START MATERIAL FOR THIS TASK
(** A turn of the writer. *)
Lemma writer_links types a b k ms e1 e2 a' : link types a b k ms e1 e2 →
  writer_does incoming sent (@queued) (@alive) a (Ok tt) a' →
  sender_frame a a' ∧ tl_salty a' = tl_salty a ∧ link types a' b k ms e1 e2
  ∧ ∀ p, implements a b ms p → implements a' b ms p.
Proof.
  intros Hl Hdo. pose proof Hl as [Hs Hr Hty (bs & vs & Hch & Hv & Hbin) Hk Ho Hc Hop].
  inversion Hdo as [|c Hq Hrd Htr Hi Hsent|m q c Hq Hqa Hi Hsent| |]; subst; [done|..].
  - split_and!; [done..| |].
    + eapply link_sender; try done. simpl. destruct (mpsc_drop_spec _ (tl_raw a)) as [-> _]. by rewrite Hq.
    + intros p Hp. by eapply implements_sender.
  - split_and!; [done..| |].
    + split; simpl; try done; [|rewrite Hsent, length_app; simpl; lia]. exists bs, vs.
      split_and!; [done..|]. rewrite <- Hbin. unfold between. simpl.
      rewrite Hsent, Hq, drop_app_le by done. by rewrite <- !app_assoc.
    + intros p Hp. by eapply implements_sender.
Qed.

(** A message enters the sender's channel. *)
Lemma implements_push a a' b ms p q m :
  loop_inv incoming (@queued) (@alive) I1 a → implements a b ms p →
  extended (@queued) (@alive) (tl_outgoing a) q [m] → tl_outgoing a' = q →
  tl_transformer a' = tl_transformer a → tl_sender a || tl_reader a = true →
  ∃ p', implements a' b ms p' ∧ pipe_step p (Push m) p'.
Proof.
  intros Ha [Hq Ho] [Hx _] Hout Htr Hs. rewrite (li_outgoing _ _ _ _ _ Ha) in Hx. specialize (Ho Hs).
  pose proof (li_closed _ _ _ _ _ Ha) as Hcl.
  destruct (p_open p) eqn:Hop.
  - symmetry in Ho. apply andb_true_iff in Ho as [[Hr Ht]%andb_true_iff Hc%negb_true_iff].
    exists (mkPipe (p_queue p ++ [m]) (negb (closing_message m))). split; [|by apply pipe_push].
    rewrite Hr, Ht in *. split; simpl; rewrite Hout, Hx, Hr.
    + by rewrite until_close_snoc, Hc, Hq, !app_assoc.
    + intros _. rewrite Htr, has_close_app, Hc. simpl. by rewrite orb_false_r.
  - exists p. split; [|by apply pipe_refuse]. symmetry in Ho.
    split; rewrite Hout, Hx, ?Htr.
    + rewrite Hq. destruct (receiving b); [|done]. simpl in Ho. do 2 f_equal.
      destruct (tl_transformer a); [|by rewrite app_nil_r]. simpl in Ho.
      by rewrite until_close_snoc, (proj1 (negb_false_iff _) Ho), app_nil_r.
    + intros _. rewrite Hop. destruct (receiving b), (tl_transformer a); try done. simpl in *.
      apply negb_false_iff in Ho. by rewrite has_close_app, Ho.
Qed.

(** A message leaves the receiver's channel. *)
Lemma implements_pop a b ms p q m : implements a b ms p → mpsc_recv (tl_incoming b) = (Some m, q) →
  ∃ p', implements a (tl_set_incoming q b) ms p' ∧ pipe_step p (Pop m) p'.
Proof.
  intros [Hq Ho] Hrecv. pose proof (mpsc_recv_spec _ (tl_incoming b)) as Hr. rewrite Hrecv in Hr.
  destruct Hr as [Hin Hal]. rewrite Hin in Hq. eexists. split; [|by apply pipe_pop].
  assert (receiving (tl_set_incoming q b) = receiving b) as Hrec by (unfold receiving; by simpl; rewrite Hal).
  split; rewrite Hrec; done.
Qed.

(** *** The relay *)

(** The next frame of [a] reaches [b], if it is one the server passes on. *)
Lemma relay_links types a b k ms e1 e2 m c : link types a b k ms e1 e2 →
  sent (tl_client a) !! k = Some m →
  incoming c = incoming (tl_client b) ++ (if is_binary m then [m] else []) →
  link types a (tl_set_client c b) (S k) ms e1 e2.
Proof.
  intros [Hs Hr Hty (bs & vs & Hch & Hv & Hbin) Hk Ho Hc Hop] Hm Hi. split; try done.
  - exists bs, vs. split_and!; [done..|]. rewrite <- Hbin. unfold between. simpl.
    rewrite Hi, (drop_S _ _ _ Hm), !binaries_app. destruct m; simpl; by rewrite ?app_nil_r, <- ?app_assoc.
  - apply lookup_lt_Some in Hm. lia.
Qed.

Lemma relay_good types a b k ms e1 e2 m : link types a b k ms e1 e2 →
  sent (tl_client a) !! k = Some m → good_frame m.
Proof.
  intros [_ _ _ (bs & vs & Hch & _ & Hbin) _ _ _ _] Hm. destruct m as [|bytes| | |]; try done.
  assert (∃ bx v, bytes = byte_box_into_bytes bx ∧ carries e1 e2 bx v) as (bx & v & -> & Hc).
  { assert (bytes ∈ map byte_box_into_bytes bs) as (bx & -> & Hin)%list_elem_of_fmap.
    { rewrite <- Hbin. unfold between. rewrite (drop_S _ _ _ Hm), !binaries_app. simpl.
      apply elem_of_app. right. by left. }
    apply list_elem_of_lookup in Hin as [i Hi].
    destruct (Forall2_lookup_l _ _ _ _ _ (ch_carries _ _ _ _ Hch) Hi) as (v & _ & Hc). eauto. }
  intros bx'. rewrite (carries_wire _ _ _ _ Hc). intros [= <-]. by destruct Hc.
Qed.
Lemma set_client_inv (I : S2 → Prop) c b ms : loop_inv incoming (@queued) (@alive) I b →
  incoming c = incoming (tl_client b) ++ ms → Forall good_frame ms →
  loop_inv incoming (@queued) (@alive) I (tl_set_client c b).
Proof. intros [] Hi Hm. split; try done. simpl. rewrite Hi. by apply Forall_app. Qed.
End direction.

(** ** A step of one side, in both directions *)

Definition send_label (lab : TaskLabel) : PipeLabel :=
  match lab with Sends m => Push m | _ => Tau end.

Section side.
Context {T S1 S2 C Ch : Type} {Q : Type → Type}.
Context `{!Task T, !Env, !Signaling T S1, !Signaling T S2}.
Context `{!WsClient C, !WsSink C, !EventChannel Ch, !Mpsc Q}.
Context `{!ByteOrder, !ByteOrderLaws, !Sodium, !SodiumLaws, !Rmps, !RmpsLaws, !EnvLaws}.
Context (incoming sent : C → list OwnedMessage) (reported : Ch → list Event).
Context (queued : ∀ {A}, Q A → list A) (alive : ∀ {A}, Q A → bool).
Context `{!WsClientLaws C incoming sent, !WsSinkLaws C incoming sent}.
Context `{!EventChannelLaws Ch reported, !MpscLaws Q (@queued) (@alive)}.
Context (I1 : S1 → Prop) `{!SignalingSafe T S1 I1, !SignalingActions T S1 I1, !ChannelEnd T S1 I1}.
Context (I2 : S2 → Prop) `{!SignalingSafe T S2 I2, !SignalingActions T S2 I2, !ChannelEnd T S2 I2}.
Abbreviation L1 := (TaskLoop S1 C Ch Q).
Abbreviation L2 := (TaskLoop S2 C Ch Q).
Abbreviation inv1 := (loop_inv incoming (@queued) (@alive) I1).
Abbreviation inv2 := (loop_inv incoming (@queued) (@alive) I2).
Abbreviation link12 := (link (S1 := S1) (S2 := S2) incoming sent (@queued)).
Abbreviation link21 := (link (S1 := S2) (S2 := S1) incoming sent (@queued)).
Abbreviation implements12 := (implements (S1 := S1) (S2 := S2) (@queued) (@alive)).
Abbreviation implements21 := (implements (S1 := S2) (S2 := S1) (@queued) (@alive)).
Implicit Types (a : L1) (b : L2).

Definition recv_label (lab : TaskLabel) a a' : PipeLabel :=
  match lab with Receives m => Pop m | _ => halt_label (@alive) a a' end.

(** The two directions between [a] and [b] implement the two pipes. *)
Definition both_ways (types1 types2 : option (list string)) a b (ka kb : nat) (pa pb : Pipe) : Prop :=
  ∃ ms ms' e1 e2, link12 types2 a b ka ms e1 e2 ∧ link21 types1 b a kb ms' e2 e1
  ∧ implements12 a b ms pa ∧ implements21 b a ms' pb.

Lemma halt_label_same a a' : tl_reader a' = tl_reader a → tl_incoming a' = tl_incoming a →
  halt_label (@alive) a a' = Tau.
Proof. intros Hr Hi. unfold halt_label. rewrite halts_same; [done..|by rewrite Hi]. Qed.

Lemma side_reader types1 types2 a b ka kb pa pb a' : inv1 a → inv2 b →
  both_ways types1 types2 a b ka kb pa pb → tl_reader a = true →
  reader_does incoming sent reported (@queued) (@alive) a (Ok tt) a' →
  ∃ pb', both_ways types1 types2 a' b ka kb pa pb' ∧ pipe_step pb (halt_label (@alive) a a') pb'.
Proof.
  intros Ha Hb (ms & ms' & e1 & e2 & Hab & Hba & Hpa & Hpb) Hrd Hdo.
  destruct (reader_links incoming sent reported (@queued) (@alive) I2 I1 types1 b a kb ms' e2 e1 a'
    Hb Ha Hrd Hba Hdo) as ([Hsent Hraw Hout Htr Hse] & ms1 & e1' & Hba' & He & Himp).
  destruct (Himp pb Hpb) as (pb' & Hpb' & Hstep). exists pb'. split; [|done].
  exists ms, ms1, e1', e2. split_and!; [|done| |done].
  - eapply (link_sender incoming sent (@queued)); try done; [apply Hba'| |by rewrite Hout; apply Hab].
    intros bs vs Hch. destruct He as [->|[c ->]]; [done|]. by apply channel_sender_accepts.
  - by eapply implements_sender.
Qed.

Lemma side_transformer types1 types2 a b ka kb pa pb a' : inv1 a → inv2 b →
  both_ways types1 types2 a b ka kb pa pb → tl_transformer a = true →
  transformer_does (@queued) (@alive) a (Ok tt) a' →
  both_ways types1 types2 a' b ka kb pa pb ∧ halt_label (@alive) a a' = Tau.
Proof.
  intros Ha Hb (ms & ms' & e1 & e2 & Hab & Hba & Hpa & Hpb) Htr Hdo.
  destruct (transformer_links incoming sent (@queued) (@alive) I1 I2 types2 a b ka ms e1 e2 a'
    Ha Hb Htr Hab Hdo) as ([Hi Hin Hrd] & ms1 & e1' & Hab' & He & Himp).
  assert (receiving (@alive) a' = receiving (@alive) a) as Hrec by (unfold receiving; by rewrite Hin, Hrd).
  split; [|by apply halt_label_same]. exists ms1, ms', e1', e2. split_and!; [done| |by apply Himp|].
  - eapply (link_receiver incoming sent (@queued)); [exact Hba|apply Hab'| | |by rewrite Hi].
    + by destruct He as [->|[o ->]].
    + intros bs vs Hch. destruct He as [->|[o ->]]; [done|]. by apply channel_receiver_advances.
  - eapply implements_receiver; [exact Hpb|by rewrite Hin|done].
Qed.

Lemma side_writer types1 types2 a b ka kb pa pb a' : both_ways types1 types2 a b ka kb pa pb →
  writer_does incoming sent (@queued) (@alive) a (Ok tt) a' →
  both_ways types1 types2 a' b ka kb pa pb ∧ halt_label (@alive) a a' = Tau.
Proof.
  intros (ms & ms' & e1 & e2 & Hab & Hba & Hpa & Hpb) Hdo.
  destruct (writer_links incoming sent (@queued) (@alive) types2 a b ka ms e1 e2 a' Hab Hdo)
    as ([Hi Hin Hrd] & Hsa & Hab' & Himp).
  assert (receiving (@alive) a' = receiving (@alive) a) as Hrec by (unfold receiving; by rewrite Hin, Hrd).
  split; [|by apply halt_label_same]. exists ms, ms', e1, e2. split_and!; [done| |by apply Himp|].
  - eapply (link_receiver incoming sent (@queued)); [exact Hba|apply Hab'|done|done|by rewrite Hi].
  - eapply implements_receiver; [exact Hpb|by rewrite Hin|done].
Qed.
END MATERIAL FOR THIS TASK
**THE PROBLEM**
In restating the data, begin at its first line, reproduce each line word for word, and conclude with the line that contains "Lemma implements_push a".

**COMPLETED EXERCISE**
(** A turn of the writer. *)
Lemma writer_links types a b k ms e1 e2 a' : link types a b k ms e1 e2 →
  writer_does incoming sent (@queued) (@alive) a (Ok tt) a' →
  sender_frame a a' ∧ tl_salty a' = tl_salty a ∧ link types a' b k ms e1 e2
  ∧ ∀ p, implements a b ms p → implements a' b ms p.
Proof.
  intros Hl Hdo. pose proof Hl as [Hs Hr Hty (bs & vs & Hch & Hv & Hbin) Hk Ho Hc Hop].
  inversion Hdo as [|c Hq Hrd Htr Hi Hsent|m q c Hq Hqa Hi Hsent| |]; subst; [done|..].
  - split_and!; [done..| |].
    + eapply link_sender; try done. simpl. destruct (mpsc_drop_spec _ (tl_raw a)) as [-> _]. by rewrite Hq.
    + intros p Hp. by eapply implements_sender.
  - split_and!; [done..| |].
    + split; simpl; try done; [|rewrite Hsent, length_app; simpl; lia]. exists bs, vs.
      split_and!; [done..|]. rewrite <- Hbin. unfold between. simpl.
      rewrite Hsent, Hq, drop_app_le by done. by rewrite <- !app_assoc.
    + intros p Hp. by eapply implements_sender.
Qed.

(** A message enters the sender's channel. *)
Lemma implements_push a a' b ms p q m :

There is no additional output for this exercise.